Résumé de la décision
Dans cette affaire, le préfet du Calvados a contesté un jugement du tribunal administratif de Rouen qui avait annulé sa décision de fixer l'Irak comme pays de destination de Mme A... B..., une ressortissante irakienne originaire de Kirkouk. Le préfet soutenait que la violence dans la région du Kurdistan irakien avait diminué et que Mme B... ne faisait pas état de risques personnels prouvés en cas de retour en Irak. La cour a rejeté la requête du préfet, confirmant la décision du tribunal administratif, arguant que la situation sécuritaire en Irak engendrait un risque avéré de traitement inhumain ou dégradant pour Mme B... en raison de la violence généralisée résultant du conflit armé.
Arguments pertinents
1. Sur la protection contre les traitements inhumains : La cour s'est référée à l'article 3 de la Convention européenne des droits de l'homme, stipulant que "Nul ne peut être soumis à la torture ni à des peines ou traitements inhumains ou dégradants". Elle a souligné qu'il appartient au ressortissant de prouver qu'il serait exposé à un risque de traitement contraire à cette disposition.

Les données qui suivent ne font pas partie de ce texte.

(** [heap.Push] on the deadlines. *)
Fixpoint push_deadline (l : list runningLease) (x : runningLease) : list runningLease :=
  match l with
  | [] => [x]
  | y :: l => if decide (lease_le x y) then x :: y :: l else y :: push_deadline l x
  end.

(** [TrackRunning] *)
Definition TrackRunning (s : Scheduler) (taskID : string) (deadlineMs leaseEpoch : Z) : Scheduler :=
  if str_empty taskID || (deadlineMs <=? 0) || (leaseEpoch =? 0) then s
  else
    let lease := {| rl_taskID := taskID; rl_deadlineMs := deadlineMs; rl_leaseEpoch := leaseEpoch |} in
    let s := with_leases s (<[taskID := lease]> (sc_runningLeases s)) (push_deadline (sc_deadlines s) lease) in
    match sc_taskMeta s !! taskID with
    | Some meta =>
        let meta := {| sm_TaskID := sm_TaskID meta; sm_TaskType := sm_TaskType meta;
                       sm_TargetWorker := sm_TargetWorker meta; sm_ActorID := sm_ActorID meta;
                       sm_CommandSeq := sm_CommandSeq meta; sm_ModelName := sm_ModelName meta;
                       sm_ModelVersion := sm_ModelVersion meta; sm_CreatedAtMs := sm_CreatedAtMs meta;
                       sm_LeaseEpoch := leaseEpoch; sm_RunningWorker := sm_RunningWorker meta |} in
        with_tasks s (<[taskID := meta]> (sc_taskMeta s)) (sc_queued s)
    | None => s
    end.

(** [CompleteRunning] *)
Definition CompleteRunning (s : Scheduler) (taskID : string) : Scheduler :=
  if str_empty taskID then s
  else with_leases (with_tasks s (delete taskID (sc_taskMeta s)) (delete taskID (sc_queued s)))
         (delete taskID (sc_runningLeases s)) (sc_deadlines s).

(** [PopExpiredRunning] *)
Fixpoint pop_expired (nowMs : Z) (leases : gmap string runningLease) (deadlines : list runningLease) :
    gmap string runningLease * list runningLease * list runningLease :=
  match deadlines with
  | [] => (leases, [], [])
  | top :: rest =>
      if nowMs <? rl_deadlineMs top then (leases, top :: rest, [])
      else
        match leases !! rl_taskID top with
        | Some current =>
            if (rl_deadlineMs current =? rl_deadlineMs top) && (rl_leaseEpoch current =? rl_leaseEpoch top)
            then let '(l, d, e) := pop_expired nowMs (delete (rl_taskID top) leases) rest in (l, d, top :: e)
            else pop_expired nowMs leases rest
        | None => pop_expired nowMs leases rest
        end
  end.
Definition PopExpiredRunning (s : Scheduler) (nowMs : Z) : Scheduler * list runningLease :=
  let '(leases, deadlines, expired) := pop_expired nowMs (sc_runningLeases s) (sc_deadlines s) in
  (with_leases s leases deadlines, expired).

(** The worker operations change the placement part only. *)
Definition Scheduler_UpsertWorker (s : Scheduler) (worker : Worker) : Scheduler :=
  with_placement s (UpsertWorker (sc_placement s) worker).
Definition Scheduler_UpdateLLMStats (s : Scheduler) (name version workerID : string) (stats : llmWorkerStats) :
    Scheduler :=
  with_placement s (UpdateLLMStats (sc_placement s) name version workerID stats).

2. Sur la situation en Irak : La cour a mis en avant l'ampleur du conflit armé en Irak, notant que "le conflit a engendré une crise humanitaire majeure". Elle a conclu que, "dans ces circonstances", la seule présence de Mme B... en Irak pourrait l'exposer à des traitements prohibés, justifiant ainsi son droit à une protection.

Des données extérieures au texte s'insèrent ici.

(** [Options.normalize]; durations are in nanoseconds. *)
Definition normalize (opts : Options) (mmapReadFromEnv : bool) : option Options :=
  let policy := if str_empty (op_FsyncPolicy opts) then FsyncAlways else op_FsyncPolicy opts in
  let typ := if op_ChecksumType opts =? 0 then ChecksumTypeCRC32C else op_ChecksumType opts in
  let ratio := if f64_eqb (op_CompactionCopyLiveRatioThreshold opts) (f64 0) then defaultCompactionCopyLiveRatio
               else op_CompactionCopyLiveRatioThreshold opts in
  if op_CompactionInterval opts <? 0 then None
  else if f64_ltb ratio (f64 0) || f64_ltb (f64 1) ratio then None
  else if op_CompactionMaxBytesPerSecond opts <? 0 then None
  else match validateChecksumType typ with
  | Err _ => None
  | Ok _ =>
      if decide (policy = FsyncAlways ∨ policy = FsyncBatch ∨ policy = FsyncInterval) then
        Some {| op_SegmentSizeBytes := if op_SegmentSizeBytes opts <=? 0 then 64 * 2 ^ 20
                                       else op_SegmentSizeBytes opts;
                op_FsyncPolicy := policy;
                op_FsyncInterval := if op_FsyncInterval opts <=? 0 then 100 * 1000000
                                    else op_FsyncInterval opts;
                op_SegmentReaderCacheSize := Z.max 0 (op_SegmentReaderCacheSize opts);
                op_CompactionInterval := op_CompactionInterval opts;
                op_CompactionCopyLiveRatioThreshold := ratio;
                op_CompactionMaxBytesPerSecond :=
                  if op_CompactionMaxBytesPerSecond opts =? 0 then defaultCompactionMaxBytesPerSecond
                  else op_CompactionMaxBytesPerSecond opts;
                op_ChecksumType := typ;
                op_MmapRead := op_MmapRead opts || mmapReadFromEnv |}
      else None
  end.

(** [streamState] *)
Record streamState := {
  ss_nextSeq : Z;
  ss_trimBefore : Z;
  ss_entries : list streamIndexEntry
}.
Definition new_stream : streamState := {| ss_nextSeq := 0; ss_trimBefore := 0; ss_entries := [] |}.

(** [Store]; [st_open] says that [logFile] and [indexFile] are not nil. *)
Record Store := {
  st_options : Options;
  st_open : bool;
  st_activeSegmentID : Z;
  st_activeSegmentBytes : Z;
  st_streams : gmap string streamState;
  st_idempotency : gmap string record
}.

(** A log file: its bytes, of which the first [f_synced] survive a crash. *)
Record file := { f_data : bytes; f_synced : nat }.
Definition empty_file : file := {| f_data := []; f_synced := 0 |}.
(** [compactionManifestCopy], [compactionManifest] *)
Record compactionManifestCopy := { mc_OldSegmentID : Z; mc_NewSegmentID : Z }.
Record compactionManifest := {
  cm_CompactionID : string;
  cm_DeletedSegments : list Z;
  cm_CopiedSegments : list compactionManifestCopy;
  cm_SafeBefore : gmap string Z;
  cm_StartedAtMs : Z;
  cm_CompletedAtMs : Z
}.
(** Files that are there but do not decode: both are written with [os.WriteFile] and
    renamed into place without an fsync, so that a power loss may empty them. *)
Record lost_contents := { lc_retention : bool; lc_manifest : bool }.
Definition none_lost : lost_contents := {| lc_retention := false; lc_manifest := false |}.
(** [dk_logTmp] and [dk_indexTmp]: the files of a segment being written by a compaction. *)
Record Disk := {
  dk_log : gmap Z file;
  dk_index : gmap Z bytes;
  dk_retention : option (gmap string Z);
  dk_manifest : option compactionManifest;
  dk_logTmp : gmap Z file;
  dk_indexTmp : gmap Z bytes;
  dk_lost : lost_contents
}.
Definition empty_disk : Disk :=
  {| dk_log := ∅; dk_index := ∅; dk_retention := None; dk_manifest := None; dk_logTmp := ∅; dk_indexTmp := ∅; dk_lost := none_lost |}.

Definition retention_lost (d : Disk) : bool := lc_retention (dk_lost d) && bool_decide (is_Some (dk_retention d)).
Definition manifest_lost (d : Disk) : bool := lc_manifest (dk_lost d) && bool_decide (is_Some (dk_manifest d)).
(** Both files decode, if they are there. *)
Definition readable (d : Disk) : bool := negb (manifest_lost d) && negb (retention_lost d).

Definition with_files (d : Disk) (log : gmap Z file) (index : gmap Z bytes) : Disk :=
  {| dk_log := log; dk_index := index; dk_retention := dk_retention d; dk_manifest := dk_manifest d;
     dk_logTmp := dk_logTmp d; dk_indexTmp := dk_indexTmp d; dk_lost := dk_lost d |}.
Definition with_tmps (d : Disk) (log : gmap Z file) (index : gmap Z bytes) : Disk :=
  {| dk_log := dk_log d; dk_index := dk_index d; dk_retention := dk_retention d; dk_manifest := dk_manifest d;
     dk_logTmp := log; dk_indexTmp := index; dk_lost := dk_lost d |}.
Definition with_log (d : Disk) (id : Z) (f : file) : Disk := with_files d (<[id := f]> (dk_log d)) (dk_index d).
Definition with_index (d : Disk) (id : Z) (b : bytes) : Disk := with_files d (dk_log d) (<[id := b]> (dk_index d)).
Definition log_file (d : Disk) (id : Z) : file := default empty_file (dk_log d !! id).

Definition with_streams (s : Store) (m : gmap string streamState) : Store :=
  {| st_options := st_options s; st_open := st_open s; st_activeSegmentID := st_activeSegmentID s;
     st_activeSegmentBytes := st_activeSegmentBytes s; st_streams := m;
     st_idempotency := st_idempotency s |}.
Definition with_idempotency (s : Store) (m : gmap string record) : Store :=
  {| st_options := st_options s; st_open := st_open s; st_activeSegmentID := st_activeSegmentID s;
     st_activeSegmentBytes := st_activeSegmentBytes s; st_streams := st_streams s;
     st_idempotency := m |}.
Definition with_active (s : Store) (open : bool) (id size : Z) : Store :=
  {| st_options := st_options s; st_open := open; st_activeSegmentID := id;
     st_activeSegmentBytes := size; st_streams := st_streams s; st_idempotency := st_idempotency s |}.

(** [streamStateLocked]: the state, and the store that holds it. *)
Definition stream_of (s : Store) (streamID : string) : streamState :=
  default new_stream (st_streams s !! streamID).
Definition streamStateLocked (s : Store) (streamID : string) : Store :=
  with_streams s (<[streamID := stream_of s streamID]> (st_streams s)).

(** [idempotencyKey] *)
Definition idempotencyKey (streamID key : string) : string :=
  (streamID ++ String Ascii.zero key)%string.

(** [idempotencyRecord] *)
Definition idempotencyRecord (rec : record) : record :=
  {| StreamID := StreamID rec; Seq := Seq rec; EventType := EventType rec;
     IdempotencyKey := IdempotencyKey rec; Payload := []; TimestampMs := TimestampMs rec;
     CRC32 := CRC32 rec; ChecksumTyp := ChecksumTyp rec |}.

(** [AppendRequest] *)
Record AppendRequest := {
  ar_StreamID : string;
  ar_EventType : string;
  ar_IdempotencyKey : string;
  ar_Payload : bytes
}.

(** What the environment does during an append: the pooled buffer, the clock,
    the bytes written before a [Write] error ([None]: no error), whether [Sync]
    succeeds, and whether the sync interval has passed. *)
Record append_io := {
  io_pooled : bytes;
  io_now : Z;
  io_write : option nat;
  io_sync : bool;
  io_due : bool
}.

Section Store.
Context `{ChecksumLib, IndexJSON}.

(** ** Segment files *)

(** [segmentIndexEntriesLocked], in the map's iteration order. *)
Definition segmentIndexEntriesLocked (s : Store) (segmentID : Z) : list recoveredIndexEntry :=
  concat (map (λ '(streamID, state),
    map (λ e, {| ri_streamID := streamID; ri_entry := e |})
      (filter (λ e, ie_SegmentID e = segmentID) (ss_entries state)))
    (map_to_list (st_streams s))).

(** [flushActiveIndexLocked]: truncate, then write. *)
Definition flushActiveIndexLocked (s : Store) (d : Disk) : Disk * option log_error :=
  if negb (st_open s) || (st_activeSegmentID s =? 0) then (d, None)
  else
    match writeSegmentIndex (st_activeSegmentID s) (segmentIndexEntriesLocked s (st_activeSegmentID s)) with
    | Ok b => (with_index d (st_activeSegmentID s) b, None)
    | Err e => (with_index d (st_activeSegmentID s) [], Some e)
    end.

(** [syncFilesLocked], when it succeeds. *)
Definition syncFilesLocked (s : Store) (d : Disk) : Disk :=
  if st_open s then
    let f := log_file d (st_activeSegmentID s) in
    with_log d (st_activeSegmentID s) {| f_data := f_data f; f_synced := length (f_data f) |}
  else d.

(** [closeActiveFilesLocked(true)] *)
Definition closeActiveFilesLocked (s : Store) (d : Disk) : Store * Disk * option log_error :=
  let (d, err) := flushActiveIndexLocked s d in
  let d := syncFilesLocked s d in
  (with_active s false (st_activeSegmentID s) (st_activeSegmentBytes s), d, err).

(** [openActiveFilesLocked] *)
Definition openActiveFilesLocked (s : Store) (d : Disk) : Store * Disk :=
  let id := if st_activeSegmentID s =? 0 then 1 else st_activeSegmentID s in
  let f := log_file d id in
  let d := with_log d id f in
  let d := with_index d id (default [] (dk_index d !! id)) in
  (with_active s true id (Z.of_nat (length (f_data f))), d).

(** [rollSegmentLocked] *)
Definition rollSegmentLocked (s : Store) (d : Disk) : Store * Disk * option log_error :=
  let '(s, d, err) := closeActiveFilesLocked s d in
  match err with
  | Some e => (s, d, Some e)
  | None =>
      let s := with_active s (st_open s) (u64 (st_activeSegmentID s + 1)) 0 in
      let (s, d) := openActiveFilesLocked s d in (s, d, None)
  end.

(** [ensureWritableSegmentLocked] *)
Definition ensureWritableSegmentLocked (s : Store) (d : Disk) (recordLen : Z) :
    Store * Disk * option log_error :=
  if negb (st_open s) then (s, d, Some ErrClosed)
  else if (0 <? st_activeSegmentBytes s) &&
          (op_SegmentSizeBytes (st_options s) <? i64 (st_activeSegmentBytes s + recordLen))
  then rollSegmentLocked s d
  else (s, d, None).

(** [syncForPolicyLocked]: the disk, and whether it succeeded. *)
Definition syncForPolicyLocked (s : Store) (d : Disk) (io : append_io) : Disk * bool :=
  let policy := op_FsyncPolicy (st_options s) in
  let sync := if io_sync io then (syncFilesLocked s d, true) else (d, false) in
  if decide (policy = FsyncAlways) then sync
  else if decide (policy = FsyncBatch) then (d, true)
  else if decide (policy = FsyncInterval) then if io_due io then sync else (d, true)
  else (d, false).

(** [s.logFile.Write]: the file is opened with [O_APPEND]. *)
Definition write_log (s : Store) (d : Disk) (b : bytes) : Disk :=
  let f := log_file d (st_activeSegmentID s) in
  with_log d (st_activeSegmentID s) {| f_data := f_data f ++ b; f_synced := f_synced f |}.

(** ** [Append] *)

Definition append_entry (s : Store) (entry : streamIndexEntry) (rec : record) : Store :=
  let state := stream_of s (StreamID rec) in
  let s := with_streams s (<[StreamID rec :=
    {| ss_nextSeq := u64 (Seq rec + 1); ss_trimBefore := ss_trimBefore state;
       ss_entries := ss_entries state ++ [entry] |}]> (st_streams s)) in
  if str_empty (IdempotencyKey rec) then s
  else with_idempotency s
         (<[idempotencyKey (StreamID rec) (IdempotencyKey rec) := idempotencyRecord rec]> (st_idempotency s)).

Definition Append (s : Store) (d : Disk) (req : AppendRequest) (io : append_io) :
    Store * Disk * result log_error (record * bool) :=
  if str_empty (ar_StreamID req) then (s, d, Err ErrStreamIDRequired)
  else if str_empty (ar_EventType req) then (s, d, Err ErrEventTypeRequired)
  else
    match (if str_empty (ar_IdempotencyKey req) then None
           else st_idempotency s !! idempotencyKey (ar_StreamID req) (ar_IdempotencyKey req)) with
    | Some existing => (s, d, Ok (existing, true))
    | None =>
        let state := stream_of s (ar_StreamID req) in
        let s := streamStateLocked s (ar_StreamID req) in
        let seq := if ss_nextSeq state =? 0 then 1 else ss_nextSeq state in
        let rec := {| StreamID := ar_StreamID req; Seq := seq; EventType := ar_EventType req;
                      IdempotencyKey := ar_IdempotencyKey req; Payload := ar_Payload req;
                      TimestampMs := io_now io; CRC32 := 0; ChecksumTyp := 0 |} in
        match encodeRecordPooled (io_pooled io) rec (op_ChecksumType (st_options s)) with
        | Err e => (s, d, Err e)
        | Ok (encoded, crc) =>
            let rec := stamped rec crc (op_ChecksumType (st_options s)) in
            let len := Z.of_nat (length encoded) in
            let '(s, d, err) := ensureWritableSegmentLocked s d len in
            match err with
            | Some e => (s, d, Err e)
            | None =>
                if 2 ^ 32 - 1 <? len then (s, d, Err ErrRecordTooLarge)
                else
                  let offset := st_activeSegmentBytes s in
                  match io_write io with
                  | Some n => (s, write_log s d (take n encoded), Err ErrIO)
                  | None =>
                      let d := write_log s d encoded in
                      let entry := {| ie_Seq := Seq rec; ie_SegmentID := st_activeSegmentID s;
                                      ie_Offset := u64 offset; ie_Length := u32 len |} in
                      let (d, synced) := syncForPolicyLocked s d io in
                      if negb synced then (s, d, Err ErrIO)
                      else
                        let s := with_active s (st_open s) (st_activeSegmentID s)
                                   (i64 (st_activeSegmentBytes s + len)) in
                        (append_entry s entry rec, d, Ok (rec, false))
                  end
            end
        end
    end.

3. Sur les obligations des autorités : La cour a cité les décisions précédentes de la Cour européenne des droits de l’homme qui imposent aux autorités administratives de "dissiper les doutes" sur les risques encourus par les personnes retournant dans leur pays d'origine, ce qui n'a pas été effectué de manière satisfaisante dans le cas de Mme B....
Interprétations et citations légales
1. Article 3 de la Convention européenne des droits de l'homme : La cour s’appuie sur cet article pour établir la nécessité d'une protection contre des traitements inhumains, arguant que le préfet a failli à sa responsabilité de prouver que le retour de Mme B... ne violerait pas cette disposition.
2. Responsabilité de la preuve : La cour rappelle que, selon la jurisprudence de la Cour européenne (28 février 2008, Saadi c. Italie), "il appartient en principe au ressortissant étranger de produire les éléments susceptibles de démontrer qu'il serait exposé à un risque de traitement contraire". Ici, Mme B... a suffisamment montré qu'elle était à risque sans que le préfet n'apporte des éléments contraires.
3. Analyse de la situation en Irak : La cour utilise des informations d'organismes internationaux pour soutenir son analyse. Elle conclut que la situation en Irak, notamment à Kirkouk où réside Mme B..., constitue un "risque avéré de subir des traitements prohibés". Ceci dépasse la simple évaluation des conditions de sécurité régionales, au profit d'une évaluation globale des risques liés aux conflits en cours.
En somme, la décision met en avant la précaution nécessaire dans l’évaluation des demandes d’asile et de renvoi, notamment dans des contextes de violence généralisée.